- _Your objective_:
In the data below, which lines hold the word "characters"? Copy them.

- _Material shown_:

Notation "x <~ r ;; k" := (rbind r (λ x, k))
  (at level 100, r at next level, right associativity, only parsing).

(** [d.get(key, default)] on the bindings of a dict. *)
Fixpoint assoc (key : string) (d : list (string * value)) : option value :=
  match d with
  | [] => None
  | (k, v) :: d' => if decide (k = key) then Some v else assoc key d'
  end.

Definition dict_get (d : list (string * value)) (key : string)
    (dflt : value) : value :=
  default dflt (assoc key d).

(** [x.get(key, default)]: only a dict has the method. *)
Definition py_get (x : value) (key : string) (dflt : value) : result value :=
  match x with
  | VDict d => Ok (dict_get d key dflt)
  | _ => Raise AttributeError
  end.

(** First [n] characters of a string. *)
Fixpoint take_chars (n : nat) (s : string) : string :=
  match n, s with
  | S n', String c s' => String c (take_chars n' s')
  | _, _ => ""
  end.

(** [x[:n]]: lists and strings can be sliced, nothing else the JSON
    decoder returns can. *)
Definition py_slice_to (n : nat) (x : value) : result value :=
  match x with
  | VList l => Ok (VList (take n l))
  | VStr s => Ok (VStr (take_chars n s))
  | _ => Raise TypeError
  end.

Fixpoint chars (s : string) : list value :=
  match s with
  | "" => []
  | String c s' => VStr (String c "") :: chars s'
  end.

(** The items a [for] loop draws from [x]. *)
Definition py_iter (x : value) : result (list value) :=
  match x with
  | VList l => Ok l
  | VStr s => Ok (chars s)
  | VDict d => Ok ((λ kv, VStr kv.1) <$> d)
  | _ => Raise TypeError
  end.

(** ** Strings *)

Definition is_upper (c : ascii) : bool :=
  let n := Ascii.N_of_ascii c in (65 <=? n)%N && (n <=? 90)%N.

Definition lower_char (c : ascii) : ascii :=
  if is_upper c then Ascii.ascii_of_N (Ascii.N_of_ascii c + 32)%N else c.

(** [s.lower()], on ASCII letters. *)
Fixpoint lower (s : string) : string :=
  match s with
  | "" => ""
  | String c s' => String (lower_char c) (lower s')
  end.

(** A string holds the UTF-8 bytes of a Python [str]. *)
Definition utf8 (bytes : list N) : string :=
  foldr (λ b s, String (Ascii.ascii_of_N b) s) "" bytes.

(** The characters for which [c.isspace()] holds, which are the ones
    [s.strip()] removes: U+0009..U+000D, U+001C..U+0020, U+0085, U+00A0,
    U+1680, U+2000..U+200A, U+2028, U+2029, U+202F, U+205F and U+3000,
    each in UTF-8. *)
Definition whitespace : list string :=
  utf8 <$> [[9]; [10]; [11]; [12]; [13]; [28]; [29]; [30]; [31]; [32];
            [194; 133]; [194; 160]; [225; 154; 128];
            [226; 128; 128]; [226; 128; 129]; [226; 128; 130];
            [226; 128; 131]; [226; 128; 132]; [226; 128; 133];
            [226; 128; 134]; [226; 128; 135]; [226; 128; 136];
            [226; 128; 137]; [226; 128; 138];
            [226; 128; 168]; [226; 128; 169]; [226; 128; 175];
            [226; 129; 159]; [227; 128; 128]]%N.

- _Task output_:
(** First [n] characters of a string. *)
(** The characters for which [c.isspace()] holds, which are the ones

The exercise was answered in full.